Scott Walker's Medicaid Mismanagement Hurts Wisconsin's Physical and Fiscal Health

Jul 16, 2014

Nearly four years of Scott Walker’s fiscal irresponsibility has real, harmful consequences on the people of Wisconsin. Yesterday, state and federal data revealed that Walker’s ill-advised decision to kick more than 60,000 people off of BadgerCare caused 61% of those Wisconsinites to be priced out of healthcare.

The figures released yesterday by the Walker administration show more than 60%, or 38,000 people, did not buy federally-subsidized insurance through the federal exchange by the June deadline.
Now, not only are fewer people insured, but Walker’s mismanagement is costing the state big time. This month, the Department of Health Services reported a shortfall of $93 million in state tax dollars for the state’s Medicaid fund – a staggering 458% increase over the agency’s previously estimated shortfall. Accepting the expansion would have saved $119 million in this budget – a figure large enough to erase the huge shortfall facing the Medicaid budget now. 

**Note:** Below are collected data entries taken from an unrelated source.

(* ===== verification/IocpServer.v ===== *)
(** * [IocpServer] (WinHttpServer/IocpServer.h, IocpServer.cpp, Net.cpp)

    The server keeps a listening socket, ten outstanding accepts, and for every
    connection a [ClientContext] that is either in [m_connectedClientList] or,
    once nothing refers to it any more, in [m_freeClientList], from where it is
    used again.  [m_nPendingIoCnt] counts what refers to a context.

    Each function runs on the whole state [Sys]: the server, the contexts, the
    memory, the requests in flight and the record of the calls made.  [None] is
    the end of the process: an access violation or a failed [assert].  A handler
    runs to its end without interference; locks are left out. *)
From S2P Require Import Prelude Heap CLib Slice Buffer Os ClientContext.

(** ** State *)

Record IocpServer := mkServer {
  m_bIsShutdown : bool;
  m_listenPort : Z;
  m_hComPort : Z;
  m_hExitEvent : Z;
  m_hWriteCompletedEvent : Z;
  m_nWorkerCnt : Z;
  m_nConnClientCnt : Z;
  m_nMaxConnClientCnt : Z;
  m_lpfnAcceptEx : bool;
  m_lpfnGetAcceptExAddr : bool;
  m_pListenCtx : option ListenContext;
  m_connectedClientList : list client;
  m_freeClientList : list client;
  m_hWorkerThreads : list Z;
  m_acceptIoCtxList : list acceptor;
}.

(** [s_next] is the address the next [new] returns; [s_exit] says whether the
    exit event is set. *)
Record Sys := mkSys {
  s_srv : IocpServer;
  s_ctxs : gmap client ClientContext;
  s_accs : gmap acceptor AcceptIoContext;
  s_heap : heap;
  s_trace : history;
  s_ops : list op;
  s_next : Z;
  s_exit : bool;
}.

Definition srv_shutdown (x : bool) (s : IocpServer) : IocpServer :=
  mkServer x (m_listenPort s) (m_hComPort s) (m_hExitEvent s) (m_hWriteCompletedEvent s)
    (m_nWorkerCnt s) (m_nConnClientCnt s) (m_nMaxConnClientCnt s) (m_lpfnAcceptEx s)
    (m_lpfnGetAcceptExAddr s) (m_pListenCtx s) (m_connectedClientList s)
    (m_freeClientList s) (m_hWorkerThreads s) (m_acceptIoCtxList s).
Definition srv_hComPort (x : Z) (s : IocpServer) : IocpServer :=
  mkServer (m_bIsShutdown s) (m_listenPort s) x (m_hExitEvent s) (m_hWriteCompletedEvent
    s) (m_nWorkerCnt s) (m_nConnClientCnt s) (m_nMaxConnClientCnt s) (m_lpfnAcceptEx s)
    (m_lpfnGetAcceptExAddr s) (m_pListenCtx s) (m_connectedClientList s)
    (m_freeClientList s) (m_hWorkerThreads s) (m_acceptIoCtxList s).
Definition srv_exitEvent (x : Z) (s : IocpServer) : IocpServer :=
  mkServer (m_bIsShutdown s) (m_listenPort s) (m_hComPort s) x (m_hWriteCompletedEvent
    s) (m_nWorkerCnt s) (m_nConnClientCnt s) (m_nMaxConnClientCnt s) (m_lpfnAcceptEx s)
    (m_lpfnGetAcceptExAddr s) (m_pListenCtx s) (m_connectedClientList s)
    (m_freeClientList s) (m_hWorkerThreads s) (m_acceptIoCtxList s).
Definition srv_writeEvent (x : Z) (s : IocpServer) : IocpServer :=
  mkServer (m_bIsShutdown s) (m_listenPort s) (m_hComPort s) (m_hExitEvent s) x
    (m_nWorkerCnt s) (m_nConnClientCnt s) (m_nMaxConnClientCnt s) (m_lpfnAcceptEx s)
    (m_lpfnGetAcceptExAddr s) (m_pListenCtx s) (m_connectedClientList s)
    (m_freeClientList s) (m_hWorkerThreads s) (m_acceptIoCtxList s).
Definition srv_workerCnt (x : Z) (s : IocpServer) : IocpServer :=
  mkServer (m_bIsShutdown s) (m_listenPort s) (m_hComPort s) (m_hExitEvent s)
    (m_hWriteCompletedEvent s) x (m_nConnClientCnt s) (m_nMaxConnClientCnt s)
    (m_lpfnAcceptEx s) (m_lpfnGetAcceptExAddr s) (m_pListenCtx s) (m_connectedClientList
    s) (m_freeClientList s) (m_hWorkerThreads s) (m_acceptIoCtxList s).
Definition srv_connCnt (x : Z) (s : IocpServer) : IocpServer :=
  mkServer (m_bIsShutdown s) (m_listenPort s) (m_hComPort s) (m_hExitEvent s)
    (m_hWriteCompletedEvent s) (m_nWorkerCnt s) x (m_nMaxConnClientCnt s)
    (m_lpfnAcceptEx s) (m_lpfnGetAcceptExAddr s) (m_pListenCtx s) (m_connectedClientList
    s) (m_freeClientList s) (m_hWorkerThreads s) (m_acceptIoCtxList s).
Definition srv_acceptEx (x : bool) (s : IocpServer) : IocpServer :=
  mkServer (m_bIsShutdown s) (m_listenPort s) (m_hComPort s) (m_hExitEvent s)
    (m_hWriteCompletedEvent s) (m_nWorkerCnt s) (m_nConnClientCnt s)
    (m_nMaxConnClientCnt s) x (m_lpfnGetAcceptExAddr s) (m_pListenCtx s)
    (m_connectedClientList s) (m_freeClientList s) (m_hWorkerThreads s)
    (m_acceptIoCtxList s).
Definition srv_getAddrs (x : bool) (s : IocpServer) : IocpServer :=
  mkServer (m_bIsShutdown s) (m_listenPort s) (m_hComPort s) (m_hExitEvent s)
    (m_hWriteCompletedEvent s) (m_nWorkerCnt s) (m_nConnClientCnt s)
    (m_nMaxConnClientCnt s) (m_lpfnAcceptEx s) x (m_pListenCtx s) (m_connectedClientList
    s) (m_freeClientList s) (m_hWorkerThreads s) (m_acceptIoCtxList s).
Definition srv_listenCtx (x : option ListenContext) (s : IocpServer) : IocpServer :=
  mkServer (m_bIsShutdown s) (m_listenPort s) (m_hComPort s) (m_hExitEvent s)
    (m_hWriteCompletedEvent s) (m_nWorkerCnt s) (m_nConnClientCnt s)
    (m_nMaxConnClientCnt s) (m_lpfnAcceptEx s) (m_lpfnGetAcceptExAddr s) x
    (m_connectedClientList s) (m_freeClientList s) (m_hWorkerThreads s)
    (m_acceptIoCtxList s).
Definition srv_connected (x : list client) (s : IocpServer) : IocpServer :=
  mkServer (m_bIsShutdown s) (m_listenPort s) (m_hComPort s) (m_hExitEvent s)
    (m_hWriteCompletedEvent s) (m_nWorkerCnt s) (m_nConnClientCnt s)
    (m_nMaxConnClientCnt s) (m_lpfnAcceptEx s) (m_lpfnGetAcceptExAddr s) (m_pListenCtx
    s) x (m_freeClientList s) (m_hWorkerThreads s) (m_acceptIoCtxList s).
Definition srv_freeList (x : list client) (s : IocpServer) : IocpServer :=
  mkServer (m_bIsShutdown s) (m_listenPort s) (m_hComPort s) (m_hExitEvent s)
    (m_hWriteCompletedEvent s) (m_nWorkerCnt s) (m_nConnClientCnt s)
    (m_nMaxConnClientCnt s) (m_lpfnAcceptEx s) (m_lpfnGetAcceptExAddr s) (m_pListenCtx
    s) (m_connectedClientList s) x (m_hWorkerThreads s) (m_acceptIoCtxList s).
Definition srv_threads (x : list Z) (s : IocpServer) : IocpServer :=
  mkServer (m_bIsShutdown s) (m_listenPort s) (m_hComPort s) (m_hExitEvent s)
    (m_hWriteCompletedEvent s) (m_nWorkerCnt s) (m_nConnClientCnt s)
    (m_nMaxConnClientCnt s) (m_lpfnAcceptEx s) (m_lpfnGetAcceptExAddr s) (m_pListenCtx
    s) (m_connectedClientList s) (m_freeClientList s) x (m_acceptIoCtxList s).
Definition srv_acceptList (x : list acceptor) (s : IocpServer) : IocpServer :=
  mkServer (m_bIsShutdown s) (m_listenPort s) (m_hComPort s) (m_hExitEvent s)
    (m_hWriteCompletedEvent s) (m_nWorkerCnt s) (m_nConnClientCnt s)
    (m_nMaxConnClientCnt s) (m_lpfnAcceptEx s) (m_lpfnGetAcceptExAddr s) (m_pListenCtx
    s) (m_connectedClientList s) (m_freeClientList s) (m_hWorkerThreads s) x.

Just this month, the White House issued a 40-page report outlining the harmful effects of Walker’s folly. 120,000 more of Wisconsin’s neediest citizens would have affordable, quality health insurance if Walker accepted the federal funds available for expansion. In addition, 5,400 fewer people in the state would face crushing, out-of-pocket medical bills each year. 
The expansion offered to Wisconsin clearly would have helped make sure people from Ashland to Platteville had access to quality, affordable health insurance – and it would have real economic benefits for the state. 
The White House report notes Wisconsin would gain real savings in other areas that would offset costs, notably lower costs for unpaid hospital care and 11,200 jobs desperately needed in Walker’s abysmal economy.
“The figures released yesterday by Scott Walker’s administration are embarrassing and could have been completely avoided if Walker simply followed the lead of other Republican governors like Chris Christie in New Jersey or Rick Snyder in Michigan in accepting the federal Medicaid expansion,” Democratic Party of Wisconsin Chair Mike Tate said Thursday. “Walker’s decision was, and still is, all about Scott Walker and his political future. Wisconsin deserves better; we need someone committed to bringing affordable healthcare access to all corners of the state.”